(Dataset items)
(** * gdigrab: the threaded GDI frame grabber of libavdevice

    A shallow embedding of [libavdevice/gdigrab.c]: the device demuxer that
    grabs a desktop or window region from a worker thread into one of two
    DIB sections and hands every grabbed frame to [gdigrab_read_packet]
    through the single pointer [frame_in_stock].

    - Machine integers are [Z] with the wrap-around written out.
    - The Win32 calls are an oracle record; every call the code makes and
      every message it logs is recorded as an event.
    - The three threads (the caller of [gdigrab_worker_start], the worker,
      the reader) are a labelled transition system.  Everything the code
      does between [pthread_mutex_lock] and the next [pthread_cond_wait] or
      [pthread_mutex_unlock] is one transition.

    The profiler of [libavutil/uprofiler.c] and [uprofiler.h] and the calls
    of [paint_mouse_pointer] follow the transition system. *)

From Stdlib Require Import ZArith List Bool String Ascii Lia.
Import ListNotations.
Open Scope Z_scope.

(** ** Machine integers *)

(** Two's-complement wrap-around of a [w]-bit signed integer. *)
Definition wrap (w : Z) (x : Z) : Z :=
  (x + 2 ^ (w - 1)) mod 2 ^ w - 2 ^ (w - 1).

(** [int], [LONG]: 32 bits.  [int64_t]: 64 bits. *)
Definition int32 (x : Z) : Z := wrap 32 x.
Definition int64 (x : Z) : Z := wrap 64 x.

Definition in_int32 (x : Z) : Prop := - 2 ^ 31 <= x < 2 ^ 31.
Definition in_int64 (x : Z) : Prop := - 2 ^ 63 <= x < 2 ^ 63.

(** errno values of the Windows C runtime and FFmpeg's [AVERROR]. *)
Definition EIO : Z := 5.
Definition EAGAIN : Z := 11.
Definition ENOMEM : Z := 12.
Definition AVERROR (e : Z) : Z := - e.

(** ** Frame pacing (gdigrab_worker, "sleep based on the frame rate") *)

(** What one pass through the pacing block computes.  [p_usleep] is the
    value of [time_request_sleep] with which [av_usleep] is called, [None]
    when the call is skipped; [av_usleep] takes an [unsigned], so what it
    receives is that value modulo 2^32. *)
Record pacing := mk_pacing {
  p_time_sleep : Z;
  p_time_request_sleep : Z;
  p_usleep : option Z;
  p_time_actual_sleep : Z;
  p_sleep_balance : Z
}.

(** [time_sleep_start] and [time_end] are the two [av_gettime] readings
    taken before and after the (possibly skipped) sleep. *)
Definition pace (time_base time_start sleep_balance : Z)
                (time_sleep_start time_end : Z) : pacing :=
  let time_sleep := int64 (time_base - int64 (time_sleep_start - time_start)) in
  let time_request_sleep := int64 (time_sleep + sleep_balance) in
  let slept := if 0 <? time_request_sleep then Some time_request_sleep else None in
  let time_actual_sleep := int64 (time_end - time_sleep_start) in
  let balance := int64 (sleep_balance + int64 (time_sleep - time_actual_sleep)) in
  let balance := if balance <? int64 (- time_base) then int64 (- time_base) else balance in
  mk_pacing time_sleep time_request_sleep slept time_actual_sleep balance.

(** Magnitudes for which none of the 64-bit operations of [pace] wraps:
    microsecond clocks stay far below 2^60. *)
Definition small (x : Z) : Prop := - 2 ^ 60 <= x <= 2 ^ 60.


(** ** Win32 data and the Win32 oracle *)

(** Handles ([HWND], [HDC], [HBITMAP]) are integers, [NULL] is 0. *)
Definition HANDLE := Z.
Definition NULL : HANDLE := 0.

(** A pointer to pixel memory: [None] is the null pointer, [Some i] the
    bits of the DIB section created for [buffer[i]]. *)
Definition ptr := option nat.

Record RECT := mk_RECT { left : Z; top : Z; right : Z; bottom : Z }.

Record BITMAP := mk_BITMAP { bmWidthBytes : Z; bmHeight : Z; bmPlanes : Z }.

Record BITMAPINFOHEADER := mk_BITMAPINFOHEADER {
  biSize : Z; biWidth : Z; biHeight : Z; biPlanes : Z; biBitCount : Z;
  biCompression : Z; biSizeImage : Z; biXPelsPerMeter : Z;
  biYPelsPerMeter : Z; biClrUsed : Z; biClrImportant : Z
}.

Exercise directions: Make an exact copy of all the entries above.

Response box:
(** * gdigrab: the threaded GDI frame grabber of libavdevice

    A shallow embedding of [libavdevice/gdigrab.c]: the device demuxer that
    grabs a desktop or window region from a worker thread into one of two
    DIB sections and hands every grabbed frame to [gdigrab_read_packet]
    through the single pointer [frame_in_stock].

    - Machine integers are [Z] with the wrap-around written out.
    - The Win32 calls are an oracle record; every call the code makes and
      every message it logs is recorded as an event.
    - The three threads (the caller of [gdigrab_worker_start], the worker,
      the reader) are a labelled transition system.  Everything the code
      does between [pthread_mutex_lock] and the next [pthread_cond_wait] or
      [pthread_mutex_unlock] is one transition.

    The profiler of [libavutil/uprofiler.c] and [uprofiler.h] and the calls
    of [paint_mouse_pointer] follow the transition system. *)

From Stdlib Require Import ZArith List Bool String Ascii Lia.
Import ListNotations.
Open Scope Z_scope.

(** ** Machine integers *)

(** Two's-complement wrap-around of a [w]-bit signed integer. *)
Definition wrap (w : Z) (x : Z) : Z :=
  (x + 2 ^ (w - 1)) mod 2 ^ w - 2 ^ (w - 1).

(** [int], [LONG]: 32 bits.  [int64_t]: 64 bits. *)
Definition int32 (x : Z) : Z := wrap 32 x.
Definition int64 (x : Z) : Z := wrap 64 x.

Definition in_int32 (x : Z) : Prop := - 2 ^ 31 <= x < 2 ^ 31.
Definition in_int64 (x : Z) : Prop := - 2 ^ 63 <= x < 2 ^ 63.

(** errno values of the Windows C runtime and FFmpeg's [AVERROR]. *)
Definition EIO : Z := 5.
Definition EAGAIN : Z := 11.
Definition ENOMEM : Z := 12.
Definition AVERROR (e : Z) : Z := - e.

(** ** Frame pacing (gdigrab_worker, "sleep based on the frame rate") *)

(** What one pass through the pacing block computes.  [p_usleep] is the
    value of [time_request_sleep] with which [av_usleep] is called, [None]
    when the call is skipped; [av_usleep] takes an [unsigned], so what it
    receives is that value modulo 2^32. *)
Record pacing := mk_pacing {
  p_time_sleep : Z;
  p_time_request_sleep : Z;
  p_usleep : option Z;
  p_time_actual_sleep : Z;
  p_sleep_balance : Z
}.

(** [time_sleep_start] and [time_end] are the two [av_gettime] readings
    taken before and after the (possibly skipped) sleep. *)
Definition pace (time_base time_start sleep_balance : Z)
                (time_sleep_start time_end : Z) : pacing :=
  let time_sleep := int64 (time_base - int64 (time_sleep_start - time_start)) in
  let time_request_sleep := int64 (time_sleep + sleep_balance) in
  let slept := if 0 <? time_request_sleep then Some time_request_sleep else None in
  let time_actual_sleep := int64 (time_end - time_sleep_start) in
  let balance := int64 (sleep_balance + int64 (time_sleep - time_actual_sleep)) in
  let balance := if balance <? int64 (- time_base) then int64 (- time_base) else balance in
  mk_pacing time_sleep time_request_sleep slept time_actual_sleep balance.

(** Magnitudes for which none of the 64-bit operations of [pace] wraps:
    microsecond clocks stay far below 2^60. *)
Definition small (x : Z) : Prop := - 2 ^ 60 <= x <= 2 ^ 60.


(** ** Win32 data and the Win32 oracle *)

(** Handles ([HWND], [HDC], [HBITMAP]) are integers, [NULL] is 0. *)
Definition HANDLE := Z.
Definition NULL : HANDLE := 0.

(** A pointer to pixel memory: [None] is the null pointer, [Some i] the
    bits of the DIB section created for [buffer[i]]. *)
Definition ptr := option nat.

Record RECT := mk_RECT { left : Z; top : Z; right : Z; bottom : Z }.

Record BITMAP := mk_BITMAP { bmWidthBytes : Z; bmHeight : Z; bmPlanes : Z }.

Record BITMAPINFOHEADER := mk_BITMAPINFOHEADER {
  biSize : Z; biWidth : Z; biHeight : Z; biPlanes : Z; biBitCount : Z;
  biCompression : Z; biSizeImage : Z; biXPelsPerMeter : Z;
  biYPelsPerMeter : Z; biClrUsed : Z; biClrImportant : Z
}.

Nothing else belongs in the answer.